:: DATA RECORDS ::
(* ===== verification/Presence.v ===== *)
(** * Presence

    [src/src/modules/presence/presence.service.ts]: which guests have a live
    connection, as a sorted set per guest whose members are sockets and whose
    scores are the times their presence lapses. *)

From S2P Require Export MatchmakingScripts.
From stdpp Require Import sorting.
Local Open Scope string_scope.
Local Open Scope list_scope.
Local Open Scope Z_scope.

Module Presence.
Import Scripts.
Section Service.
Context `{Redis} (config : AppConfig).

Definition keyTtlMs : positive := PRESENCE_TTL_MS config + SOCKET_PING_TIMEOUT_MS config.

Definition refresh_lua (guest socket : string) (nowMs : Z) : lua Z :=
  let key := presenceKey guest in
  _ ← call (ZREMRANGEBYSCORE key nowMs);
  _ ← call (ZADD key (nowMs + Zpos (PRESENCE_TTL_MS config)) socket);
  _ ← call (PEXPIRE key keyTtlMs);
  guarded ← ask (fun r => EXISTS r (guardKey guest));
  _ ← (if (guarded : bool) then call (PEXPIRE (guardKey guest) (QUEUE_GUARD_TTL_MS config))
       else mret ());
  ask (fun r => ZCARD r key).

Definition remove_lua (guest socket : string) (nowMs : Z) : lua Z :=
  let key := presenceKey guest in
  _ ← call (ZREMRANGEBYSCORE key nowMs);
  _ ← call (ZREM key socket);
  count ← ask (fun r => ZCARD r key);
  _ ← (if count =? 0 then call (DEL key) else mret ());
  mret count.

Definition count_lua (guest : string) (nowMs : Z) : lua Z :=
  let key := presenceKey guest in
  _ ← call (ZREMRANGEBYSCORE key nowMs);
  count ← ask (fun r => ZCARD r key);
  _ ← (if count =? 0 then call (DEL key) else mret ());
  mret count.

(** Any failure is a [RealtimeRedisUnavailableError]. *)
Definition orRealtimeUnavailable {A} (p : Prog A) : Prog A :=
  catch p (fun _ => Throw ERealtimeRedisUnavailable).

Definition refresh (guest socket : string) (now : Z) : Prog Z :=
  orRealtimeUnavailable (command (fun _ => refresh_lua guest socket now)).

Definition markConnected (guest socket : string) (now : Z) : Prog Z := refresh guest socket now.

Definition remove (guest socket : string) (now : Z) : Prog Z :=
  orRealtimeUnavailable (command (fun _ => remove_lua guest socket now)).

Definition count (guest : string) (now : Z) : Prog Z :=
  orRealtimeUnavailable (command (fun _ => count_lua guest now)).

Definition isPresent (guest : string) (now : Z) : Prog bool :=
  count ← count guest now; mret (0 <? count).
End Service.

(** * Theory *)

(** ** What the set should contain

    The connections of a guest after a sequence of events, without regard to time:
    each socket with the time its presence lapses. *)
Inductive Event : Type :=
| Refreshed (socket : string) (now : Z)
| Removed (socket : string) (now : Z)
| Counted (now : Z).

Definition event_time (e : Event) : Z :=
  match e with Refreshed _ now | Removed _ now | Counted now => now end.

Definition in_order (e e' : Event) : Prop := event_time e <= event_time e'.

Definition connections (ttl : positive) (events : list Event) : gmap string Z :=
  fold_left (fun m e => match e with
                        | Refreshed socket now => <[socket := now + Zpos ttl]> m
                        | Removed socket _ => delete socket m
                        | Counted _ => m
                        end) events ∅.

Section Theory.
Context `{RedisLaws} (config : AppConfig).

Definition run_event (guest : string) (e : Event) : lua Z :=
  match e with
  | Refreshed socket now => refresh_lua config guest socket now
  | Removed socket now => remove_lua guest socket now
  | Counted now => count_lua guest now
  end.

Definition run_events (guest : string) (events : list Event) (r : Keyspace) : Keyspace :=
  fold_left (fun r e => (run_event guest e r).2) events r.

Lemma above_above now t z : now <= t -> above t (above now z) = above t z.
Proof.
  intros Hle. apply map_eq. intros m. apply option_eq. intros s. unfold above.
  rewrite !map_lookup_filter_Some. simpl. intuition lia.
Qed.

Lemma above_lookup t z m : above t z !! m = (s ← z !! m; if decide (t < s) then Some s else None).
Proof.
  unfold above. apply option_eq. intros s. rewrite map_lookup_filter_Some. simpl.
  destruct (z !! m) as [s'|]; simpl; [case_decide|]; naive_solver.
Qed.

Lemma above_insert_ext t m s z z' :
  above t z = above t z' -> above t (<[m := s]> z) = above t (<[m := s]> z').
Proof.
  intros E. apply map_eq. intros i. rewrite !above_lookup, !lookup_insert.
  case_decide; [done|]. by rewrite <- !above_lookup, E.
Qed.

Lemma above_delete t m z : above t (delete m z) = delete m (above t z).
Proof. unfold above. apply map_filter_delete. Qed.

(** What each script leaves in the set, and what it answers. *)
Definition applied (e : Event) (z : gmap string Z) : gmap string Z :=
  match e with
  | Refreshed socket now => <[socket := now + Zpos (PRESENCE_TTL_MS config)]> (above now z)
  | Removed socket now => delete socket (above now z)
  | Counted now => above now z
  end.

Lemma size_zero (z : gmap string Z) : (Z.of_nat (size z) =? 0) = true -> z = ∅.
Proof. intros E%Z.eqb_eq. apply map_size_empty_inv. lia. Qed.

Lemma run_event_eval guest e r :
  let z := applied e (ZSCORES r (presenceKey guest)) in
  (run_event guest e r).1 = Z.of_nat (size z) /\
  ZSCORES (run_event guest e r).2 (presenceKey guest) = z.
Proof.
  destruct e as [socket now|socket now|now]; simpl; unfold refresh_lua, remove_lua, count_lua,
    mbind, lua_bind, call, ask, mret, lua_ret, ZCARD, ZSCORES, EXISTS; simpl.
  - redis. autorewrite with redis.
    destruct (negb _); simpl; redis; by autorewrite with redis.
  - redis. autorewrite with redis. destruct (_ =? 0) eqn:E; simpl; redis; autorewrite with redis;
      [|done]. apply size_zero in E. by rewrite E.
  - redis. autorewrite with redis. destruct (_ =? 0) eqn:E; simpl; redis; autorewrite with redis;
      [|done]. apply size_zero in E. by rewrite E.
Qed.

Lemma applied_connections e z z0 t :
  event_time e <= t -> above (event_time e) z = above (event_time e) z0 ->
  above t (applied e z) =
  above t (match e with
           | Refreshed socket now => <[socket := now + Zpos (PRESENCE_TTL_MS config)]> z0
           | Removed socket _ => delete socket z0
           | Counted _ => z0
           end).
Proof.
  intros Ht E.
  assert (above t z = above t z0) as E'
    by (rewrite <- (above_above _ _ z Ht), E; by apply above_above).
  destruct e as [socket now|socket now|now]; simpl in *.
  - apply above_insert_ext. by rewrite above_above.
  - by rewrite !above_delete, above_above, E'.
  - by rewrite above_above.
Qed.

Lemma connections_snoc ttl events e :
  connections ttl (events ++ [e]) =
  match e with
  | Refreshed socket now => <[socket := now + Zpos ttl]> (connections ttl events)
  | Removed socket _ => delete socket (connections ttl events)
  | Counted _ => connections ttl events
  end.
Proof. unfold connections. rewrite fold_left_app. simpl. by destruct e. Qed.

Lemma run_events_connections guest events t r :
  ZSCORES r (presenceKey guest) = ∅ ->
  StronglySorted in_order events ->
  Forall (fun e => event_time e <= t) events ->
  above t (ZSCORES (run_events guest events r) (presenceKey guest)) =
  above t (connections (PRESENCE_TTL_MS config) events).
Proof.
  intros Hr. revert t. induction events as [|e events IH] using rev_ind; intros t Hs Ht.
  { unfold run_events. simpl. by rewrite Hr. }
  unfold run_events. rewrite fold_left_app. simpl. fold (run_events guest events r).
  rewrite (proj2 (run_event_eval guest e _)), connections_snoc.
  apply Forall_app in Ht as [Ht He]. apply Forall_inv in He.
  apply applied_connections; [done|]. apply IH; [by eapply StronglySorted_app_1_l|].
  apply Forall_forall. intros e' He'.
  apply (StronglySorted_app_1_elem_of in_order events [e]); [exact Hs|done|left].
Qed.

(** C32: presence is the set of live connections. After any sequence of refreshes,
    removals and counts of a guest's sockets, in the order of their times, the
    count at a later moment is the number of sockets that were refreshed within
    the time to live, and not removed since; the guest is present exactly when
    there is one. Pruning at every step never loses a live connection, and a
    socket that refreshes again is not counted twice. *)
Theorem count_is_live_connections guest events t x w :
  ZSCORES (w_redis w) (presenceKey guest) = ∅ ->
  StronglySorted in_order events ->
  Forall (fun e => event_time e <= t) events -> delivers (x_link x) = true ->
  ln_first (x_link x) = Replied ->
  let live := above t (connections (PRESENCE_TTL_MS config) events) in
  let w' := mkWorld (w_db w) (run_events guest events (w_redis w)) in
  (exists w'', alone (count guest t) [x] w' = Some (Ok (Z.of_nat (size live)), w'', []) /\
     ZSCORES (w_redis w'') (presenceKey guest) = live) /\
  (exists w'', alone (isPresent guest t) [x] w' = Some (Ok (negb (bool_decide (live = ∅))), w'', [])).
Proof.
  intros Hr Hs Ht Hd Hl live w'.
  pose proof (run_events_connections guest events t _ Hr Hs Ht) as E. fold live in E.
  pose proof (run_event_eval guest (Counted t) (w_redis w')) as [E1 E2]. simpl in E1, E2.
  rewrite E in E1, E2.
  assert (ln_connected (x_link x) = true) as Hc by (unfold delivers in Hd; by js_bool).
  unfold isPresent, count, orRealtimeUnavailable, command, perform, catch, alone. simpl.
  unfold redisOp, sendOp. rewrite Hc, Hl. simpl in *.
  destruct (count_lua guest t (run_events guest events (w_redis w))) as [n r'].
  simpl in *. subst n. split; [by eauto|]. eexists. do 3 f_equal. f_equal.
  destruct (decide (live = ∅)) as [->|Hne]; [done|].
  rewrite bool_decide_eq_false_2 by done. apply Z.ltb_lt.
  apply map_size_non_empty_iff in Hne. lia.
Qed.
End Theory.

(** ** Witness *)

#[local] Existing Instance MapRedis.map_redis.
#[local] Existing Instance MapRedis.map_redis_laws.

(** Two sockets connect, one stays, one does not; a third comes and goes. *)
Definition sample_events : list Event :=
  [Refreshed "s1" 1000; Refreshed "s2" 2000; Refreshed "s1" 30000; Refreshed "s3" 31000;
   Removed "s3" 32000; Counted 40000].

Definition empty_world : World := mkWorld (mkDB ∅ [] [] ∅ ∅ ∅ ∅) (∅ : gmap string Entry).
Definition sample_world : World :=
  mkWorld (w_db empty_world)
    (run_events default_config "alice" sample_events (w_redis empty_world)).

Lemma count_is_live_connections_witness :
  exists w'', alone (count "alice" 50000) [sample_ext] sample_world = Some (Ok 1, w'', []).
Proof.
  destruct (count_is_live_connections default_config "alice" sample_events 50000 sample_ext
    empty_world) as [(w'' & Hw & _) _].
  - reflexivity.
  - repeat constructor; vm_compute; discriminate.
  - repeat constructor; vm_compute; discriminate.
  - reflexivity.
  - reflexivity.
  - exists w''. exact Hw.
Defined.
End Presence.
:::
### ACTIVITY
Scan the material for lines with the word "MapRedis", and copy each line you find.

### RESPONSE TO THIS TASK
#[local] Existing Instance MapRedis.map_redis.
#[local] Existing Instance MapRedis.map_redis_laws.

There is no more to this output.